(** A change set that is not empty is packaged: the archive is written at
    [archive_path], over the members read while it was open. *)
Lemma main_packages (E : env) (a : args) (w w1 w2 : world) (files : list string) :
  prepare E a w = (Ret tt, w1) ->
  get_changed_files E (resolve_base E a) (head a) w1 = (Ret files, w2) ->
  files <> [] ->
  lookup_path w1 (archive_path E a w1) <> Some Dir ->
  let members := map (fun f => Member f (content_at (archive_opened E a w1) f)) files in
  run E a w
  = (0, {| fs := <[resolve (cwd w1) (archive_path E a w1) := File (Zip members)]> (fs w1);
           cwd := cwd w1;
           stdout := stdout w1 ++ progress E a w1 files members |}).
Proof.
  intros Hp Hc Hne Hdir members.
  destruct (get_changed_files_inv _ _ _ _ _ _ Hc) as [-> Hfiles].
  destruct (prepare_inv _ _ _ _ Hp) as (out & _ & _ & _ & _ & Hout & _).
  unfold run. rewrite (main_from_prepare _ _ _ _ Hp).
  rewrite (bind_Ret _ _ _ _ _ Hc).
  assert (Hm : forall X Y : M unit, match files with [] => X | _ => Y end = Y)
    by (destruct files; [congruence|reflexivity]).
  rewrite Hm. clear Hm.
  assert (Hl : os_listdir (output a) w1 = (Ret (children w1 (output a)), w1))
    by (unfold os_listdir; now rewrite Hout).
  rewrite (bind_Ret _ _ _ _ _ (get_next_version_spec _ _ _ Hl)).
  fold (next_version w1 (output a)).
  assert (Hopen : Forall (fun f => is_file (archive_opened E a w1) f = true) files).
  { eapply Forall_impl; [exact Hfiles|]. intros f. apply is_file_opened. }
  destruct w1 as [F C S]. unfold lookup_path in Hdir. cbn [fs cwd stdout] in Hdir |- *.
  do 3 (erewrite bind_Ret; [|reflexivity]).
  erewrite bind_Ret; cycle 1.
  { unfold create_update_zip.
    fold (archive_path E a {| fs := F; cwd := C; stdout := S |}).
    erewrite bind_Ret; [reflexivity|].
    apply with_ZipFile_w_spec; [exact Hdir|exact Hopen]. }
  erewrite bind_Ret; [|reflexivity].
  erewrite bind_Ret; cycle 1.
  { unfold os_path_getsize, lookup_path. cbn [fs cwd stdout].
    rewrite lookup_insert_eq. reflexivity. }
  unfold print, progress. cbn [fs cwd stdout size_of exit_status].
  rewrite <- !app_assoc. reflexivity.
Qed.

(** ** Paths *)

Lemma endswith_char_app (c : ascii) (a b : string) :
  b <> "" -> Py.endswith_char c (a ++ b) = Py.endswith_char c b.
Proof.
  intros Hb. induction a as [|x a IH]; [reflexivity|].
  change (Py.endswith_char c (String x (a ++ b)) = Py.endswith_char c b).
  cbn [Py.endswith_char]. rewrite IH. destruct (a ++ b) eqn:Hab; [|reflexivity].
  destruct a; [change (b = "") in Hab; congruence|discriminate].
Qed.

Lemma startswith_slash_app (a b : string) :
  a <> "" ->
  match Py.startswith "/" (a ++ b) with Some _ => true | None => false end
  = match Py.startswith "/" a with Some _ => true | None => false end.
Proof.
  intros Ha. destruct a as [|x a]; [congruence|].
  change (String x a ++ b) with (String x (a ++ b)). cbn [Py.startswith].
  now destruct (Ascii.eqb "/" x).
Qed.
(** X6: [unlink] raises a [TypeError] when its first index is off the
    store.  When the first slot is empty or names another node than the
    second index, the call returns [false] and changes nothing, without
    looking at the second index.  When the first slot names the second
    index and that index is off the store, the call raises a
    [TypeError]. *)
Theorem unlink_off_store g a sa b sb :
  (nodes_at (nodes g) a = None → unlink a sa b sb g = TypeError)
  ∧ (is_Some (nodes_at (nodes g) a) → num <$> side_at g a sa ≠ Some b →
     unlink a sa b sb g = Done js_false g)
  ∧ (num <$> side_at g a sa = Some b → nodes_at (nodes g) b = None →
     unlink a sa b sb g = TypeError).
Proof.
  split_and!.
  - intros Ha. run. by rewrite Ha.
  - intros [la Ha]. unfold side_at. rewrite Ha. simpl. intros Hsa.
    run. rewrite Ha. simpl. by rewrite decide_True.
  - unfold side_at. intros Hsa Hb.
    destruct (nodes_at (nodes g) a) as [la|] eqn:Ha; [|done]. simpl in Hsa.
    run. rewrite Ha. simpl. rewrite decide_False by (by intros ?).
    by rewrite Hb.
Qed.

Lemma unlink_off_store_witness :
  unlink 5 0 1 2 once_linked = TypeError
  ∧ unlink 0 1 5 2 once_linked = Done js_false once_linked
  ∧ unlink 0 0 5 2
      (store_side two_nodes 1%positive 0 (Some (mkConnection 5 2))) = TypeError.
Proof.
  destruct (unlink_off_store once_linked 5 0 1 2) as (H1 & _ & _).
  destruct (unlink_off_store once_linked 0 1 5 2) as (_ & H2 & _).
  destruct (unlink_off_store
              (store_side two_nodes 1%positive 0 (Some (mkConnection 5 2))) 0 0 5 2)
    as (_ & _ & H3).
  split_and!.
  - apply H1. reflexivity.
  - apply H2; [vm_compute; eauto|]. vm_compute. intros [=].
  - apply H3; reflexivity.
Defined.
(** * RPI_WateringController: the control core, the plant and pump
      simulation, the calibration engine and the weather cache.

    The Python sources (App.py, Plant.py, Optimisation.py, Weather.py) are
    embedded as functions over an explicit world state.

    Conventions of the embedding.
    - Python numbers (ints and floats) are exact rationals [Q]; comparisons
      are the boolean ones of [QArith].  Rounding of binary floats is not
      modelled.
    - A coroutine is a computation in the monad [M] below: a function from
      the world to a result that either returns, raises a Python exception,
      or is still running when the fuel of a loop is used up.
    - [log] only prints, so it does not appear in the model.
    - [asyncio.sleep d] advances the wall clock by [d] and lets the
      background threads of Plant.py act on the plant; what they do during
      a sleep is the section variable [elapse]. *)

From Stdlib Require Import QArith Qround Qabs ZArith List Ascii String Bool Lia.
Import ListNotations.
Open Scope Q_scope.

(** ** Numbers *)

(** Python's [<] on numbers. *)
Definition Qlt_bool (x y : Q) : bool := negb (Qle_bool y x).

(** ** Plant.py *)

Module PlantModel.

(** [class Pump]: the two flags; the back reference [self.plant] is the
    enclosing [Plant] record. *)
Record Pump : Type := mkPump {
  is_on : bool;
  cancel_requested : bool
}.

(** [class Plant]. *)
Record Plant : Type := mkPlant {
  soil_moisture_level : Q;
  pump : Pump;
  running : bool;
  moisture_depletion_rate : Q
}.

(** [Plant.__init__]. *)
Definition Plant_init (initial_soil_moisture : Q) : Plant :=
  {| soil_moisture_level := initial_soil_moisture;
     pump := {| is_on := false; cancel_requested := false |};
     running := true;
     moisture_depletion_rate := 1 # 10 |}.

Definition get_soil_moisture (p : Plant) : Q := soil_moisture_level p.

Definition set_level (l : Q) (p : Plant) : Plant :=
  {| soil_moisture_level := l;
     pump := pump p;
     running := running p;
     moisture_depletion_rate := moisture_depletion_rate p |}.

Definition set_pump (u : Pump) (p : Plant) : Plant :=
  {| soil_moisture_level := soil_moisture_level p;
     pump := u;
     running := running p;
     moisture_depletion_rate := moisture_depletion_rate p |}.

(** One iteration of the body of [Plant.decrease_soil_moisture] (after its
    [time.sleep(2)]). *)
Definition decrease_soil_moisture_tick (p : Plant) : Plant :=
  let l := soil_moisture_level p - moisture_depletion_rate p in
  set_level (if Qlt_bool l 0 then 0 else l) p.

(** [Pump.turn_on]: sets the flags; the thread it starts acts through the
    schedule of the sleeps that follow. *)
Definition turn_on (p : Plant) : Plant :=
  set_pump {| is_on := true; cancel_requested := false |} p.

(** [Pump.turn_off]. *)
Definition turn_off (p : Plant) : Plant :=
  set_pump {| is_on := false; cancel_requested := cancel_requested (pump p) |} p.

(** [Pump.add_water]. *)
Definition add_water (p : Plant) : Plant :=
  if is_on (pump p) then
    let l := soil_moisture_level p + (1 # 2) in
    set_level (if Qlt_bool 1 l then 1 else l) p
  else p.

(** [Pump.cancel]. *)
Definition cancel (p : Plant) : Plant :=
  if is_on (pump p) then
    set_pump {| is_on := is_on (pump p); cancel_requested := true |} p
  else p.

(** One iteration of the [while] of [Pump._run_pump], entered with the loop
    condition true: the cancellation check, the two second wait, the
    increment. *)
Definition run_pump_round (p : Plant) : Plant :=
  if is_on (pump p) then
    if cancel_requested (pump p) then
      set_pump {| is_on := false; cancel_requested := true |} p
    else add_water p
  else p.

(** A schedule of the pump thread, used for concrete runs: a pump that is on
    when a sleep of [d] seconds starts performs the rounds that start within
    [d] seconds (one every two seconds) and then reaches [turn_off]. *)
Definition pump_thread_schedule (d : Q) (p : Plant) : Plant :=
  if is_on (pump p) then
    turn_off (Nat.iter (Z.to_nat (Qceiling (d / 2))) run_pump_round p)
  else p.

End PlantModel.
Export PlantModel.

(** ** The world: the [System] object, its collaborators and the clock *)

(** The exceptions the modelled code can raise; all are subclasses of
    Python's [Exception]. *)
Inductive exn : Type :=
| TypeError
| AttributeError
| ZeroDivisionError
| ValueError.

(** The attributes [fetch_settings] loads and the decision logic reads. *)
Record Settings : Type := mkSettings {
  check_rate : Q;
  operating_settings_desired_moisture_level : Q;
  operating_settings_water_threshold : Q;
  operating_hours_mode : string;
  operating_hours_start : string;
  operating_hours_end : string;
  weather_detection_enabled : bool;
  weather_detection_mode : string;
  weather_detection_postpone_percentage : Q;
  weather_detection_postpone_mm : Q;
  danger_mode_enabled : bool;
  danger_mode_level : Q;
  danger_mode_bypass_enabled : bool;
  danger_mode_bypass_water_percentage : Q;
  desired_soil_moisture : Q;
  water_cycle_length : Q
}.

(** The defaults of [System.__init__]. *)
Definition default_settings : Settings :=
  {| check_rate := 60000;
     operating_settings_desired_moisture_level := 100;
     operating_settings_water_threshold := 20;
     operating_hours_mode := "auto";
     operating_hours_start := "06:00";
     operating_hours_end := "18:00";
     weather_detection_enabled := true;
     weather_detection_mode := "AND";
     weather_detection_postpone_percentage := 35;
     weather_detection_postpone_mm := 5;
     danger_mode_enabled := true;
     danger_mode_level := 10;
     danger_mode_bypass_enabled := true;
     danger_mode_bypass_water_percentage := 40;
     desired_soil_moisture := 100;
     water_cycle_length := 5 |}.

(** [self.postponedWater]; [None] is Python's [None]. *)
Record Postponement : Type := mkPostponement {
  postponed : bool;
  postponedAt : option Q;
  postponedBy : option string
}.

Definition not_postponed : Postponement :=
  {| postponed := false; postponedAt := None; postponedBy := None |}.

(** The cached record of the [weatherdata] table. *)
Record WeatherData : Type := mkWeatherData {
  mmOfRainfall : Q;
  rainfallProbability : Q;
  sunrise : Q;
  sunset : Q;
  createdAt : Q
}.

(** The persistent store: the [system_enabled] column of the settings row
    ([None]: no row), the [water_per_percent] column of the optimisation row
    and the weather cache. *)
Record Database : Type := mkDatabase {
  settings_system_enabled : option bool;
  optimisation_water_per_percent : option Q;
  weatherdata : option WeatherData
}.

(** What the forecast service answers: [None] stands for a reply whose
    status is not 200. *)
Record Upstream : Type := mkUpstream {
  rainfall_reply : option (Q * Q);
  sunrisesunset_reply : option (Q * Q)
}.

(** The world.  [enabled] is [None] while the attribute [self.enabled] has
    never been assigned: [__init__] does not create it.  [plant] is [None]
    until [initialize] creates the plant.  [clock] is the wall clock, in
    seconds. *)
Record World : Type := mkWorld {
  cfg : Settings;
  system_enabled : bool;
  enabled : option bool;
  cancelRequested : bool;
  status : string;
  plant : option Plant;
  postponedWater : Postponement;
  optimisation_data : list Q;
  optimisation_data_collected : Z;
  db : Database;
  upstream : Upstream;
  clock : Q
}.

Definition set_system_enabled (b : bool) (w : World) : World :=
  mkWorld (cfg w) b (enabled w) (cancelRequested w) (status w) (plant w)
    (postponedWater w) (optimisation_data w) (optimisation_data_collected w)
    (db w) (upstream w) (clock w).

Definition set_enabled (b : option bool) (w : World) : World :=
  mkWorld (cfg w) (system_enabled w) b (cancelRequested w) (status w) (plant w)
    (postponedWater w) (optimisation_data w) (optimisation_data_collected w)
    (db w) (upstream w) (clock w).

Definition set_status (s : string) (w : World) : World :=
  mkWorld (cfg w) (system_enabled w) (enabled w) (cancelRequested w) s (plant w)
    (postponedWater w) (optimisation_data w) (optimisation_data_collected w)
    (db w) (upstream w) (clock w).

Definition set_plant (p : option Plant) (w : World) : World :=
  mkWorld (cfg w) (system_enabled w) (enabled w) (cancelRequested w) (status w) p
    (postponedWater w) (optimisation_data w) (optimisation_data_collected w)
    (db w) (upstream w) (clock w).

Definition set_postponedWater (r : Postponement) (w : World) : World :=
  mkWorld (cfg w) (system_enabled w) (enabled w) (cancelRequested w) (status w)
    (plant w) r (optimisation_data w) (optimisation_data_collected w)
    (db w) (upstream w) (clock w).

Definition set_optimisation_data (l : list Q) (w : World) : World :=
  mkWorld (cfg w) (system_enabled w) (enabled w) (cancelRequested w) (status w)
    (plant w) (postponedWater w) l (optimisation_data_collected w)
    (db w) (upstream w) (clock w).

Definition set_optimisation_data_collected (n : Z) (w : World) : World :=
  mkWorld (cfg w) (system_enabled w) (enabled w) (cancelRequested w) (status w)
    (plant w) (postponedWater w) (optimisation_data w) n
    (db w) (upstream w) (clock w).

Definition set_db (d : Database) (w : World) : World :=
  mkWorld (cfg w) (system_enabled w) (enabled w) (cancelRequested w) (status w)
    (plant w) (postponedWater w) (optimisation_data w)
    (optimisation_data_collected w) d (upstream w) (clock w).

Definition set_clock (t : Q) (w : World) : World :=
  mkWorld (cfg w) (system_enabled w) (enabled w) (cancelRequested w) (status w)
    (plant w) (postponedWater w) (optimisation_data w)
    (optimisation_data_collected w) (db w) (upstream w) t.

Definition set_cfg (c : Settings) (w : World) : World :=
  mkWorld c (system_enabled w) (enabled w) (cancelRequested w) (status w) (plant w)
    (postponedWater w) (optimisation_data w) (optimisation_data_collected w)
    (db w) (upstream w) (clock w).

• WHAT THIS TASK INVOLVES: Out of the entries, pull every line that mentions "returns".

• ANSWER SECTION:
    second index, the call returns [false] and changes nothing, without
      the world to a result that either returns, raises a Python exception,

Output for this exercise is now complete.